## Task requirements
Check each line of the records below and collect those holding "profileId".

=======

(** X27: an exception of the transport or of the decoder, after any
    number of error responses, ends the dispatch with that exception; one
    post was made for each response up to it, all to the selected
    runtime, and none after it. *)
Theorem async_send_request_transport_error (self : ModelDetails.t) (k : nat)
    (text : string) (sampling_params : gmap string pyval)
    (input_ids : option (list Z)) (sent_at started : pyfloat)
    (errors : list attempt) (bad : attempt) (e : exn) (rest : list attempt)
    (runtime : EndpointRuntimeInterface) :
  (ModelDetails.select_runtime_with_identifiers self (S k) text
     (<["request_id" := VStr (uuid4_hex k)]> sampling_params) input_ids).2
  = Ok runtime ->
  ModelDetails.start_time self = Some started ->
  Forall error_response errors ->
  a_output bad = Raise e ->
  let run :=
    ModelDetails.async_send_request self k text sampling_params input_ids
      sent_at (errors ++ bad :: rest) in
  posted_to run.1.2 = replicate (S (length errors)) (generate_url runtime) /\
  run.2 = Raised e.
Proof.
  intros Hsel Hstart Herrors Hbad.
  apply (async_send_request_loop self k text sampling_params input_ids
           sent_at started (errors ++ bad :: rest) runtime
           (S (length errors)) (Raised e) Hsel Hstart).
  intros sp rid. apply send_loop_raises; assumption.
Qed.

=======

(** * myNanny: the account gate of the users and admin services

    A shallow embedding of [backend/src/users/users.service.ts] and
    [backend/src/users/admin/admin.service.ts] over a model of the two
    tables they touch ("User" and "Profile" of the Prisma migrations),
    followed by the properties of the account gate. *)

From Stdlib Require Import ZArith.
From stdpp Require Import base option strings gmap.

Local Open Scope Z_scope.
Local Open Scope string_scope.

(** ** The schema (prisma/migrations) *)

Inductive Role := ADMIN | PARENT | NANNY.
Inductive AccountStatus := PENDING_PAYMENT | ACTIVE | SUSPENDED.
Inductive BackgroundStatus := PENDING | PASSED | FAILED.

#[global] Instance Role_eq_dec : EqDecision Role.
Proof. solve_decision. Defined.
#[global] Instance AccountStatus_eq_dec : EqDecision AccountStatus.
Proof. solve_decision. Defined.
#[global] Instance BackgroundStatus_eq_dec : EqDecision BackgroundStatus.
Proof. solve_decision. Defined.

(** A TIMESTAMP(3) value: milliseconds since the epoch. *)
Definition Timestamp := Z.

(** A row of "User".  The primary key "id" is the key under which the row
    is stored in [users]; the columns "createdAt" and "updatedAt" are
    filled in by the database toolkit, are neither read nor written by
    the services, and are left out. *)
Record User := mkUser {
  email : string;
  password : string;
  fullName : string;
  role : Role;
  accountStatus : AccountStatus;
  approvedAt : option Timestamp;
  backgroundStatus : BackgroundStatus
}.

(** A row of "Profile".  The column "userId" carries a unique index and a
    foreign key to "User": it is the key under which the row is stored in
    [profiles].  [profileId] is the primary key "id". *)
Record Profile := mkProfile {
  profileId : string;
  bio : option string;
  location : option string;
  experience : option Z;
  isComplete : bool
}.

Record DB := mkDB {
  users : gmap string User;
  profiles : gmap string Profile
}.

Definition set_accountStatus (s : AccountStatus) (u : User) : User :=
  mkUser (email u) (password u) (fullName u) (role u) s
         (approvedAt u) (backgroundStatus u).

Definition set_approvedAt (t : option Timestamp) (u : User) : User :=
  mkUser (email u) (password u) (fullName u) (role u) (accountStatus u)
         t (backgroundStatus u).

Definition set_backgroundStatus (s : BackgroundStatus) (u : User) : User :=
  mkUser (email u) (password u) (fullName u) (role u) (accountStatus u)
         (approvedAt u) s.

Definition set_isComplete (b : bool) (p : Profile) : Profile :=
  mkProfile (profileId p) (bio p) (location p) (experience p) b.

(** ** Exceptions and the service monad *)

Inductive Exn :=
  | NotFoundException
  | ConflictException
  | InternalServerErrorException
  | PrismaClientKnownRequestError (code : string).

=======

## Finished exercise
    [profiles].  [profileId] is the primary key "id". *)
  profileId : string;
  mkProfile (profileId p) (bio p) (location p) (experience p) b.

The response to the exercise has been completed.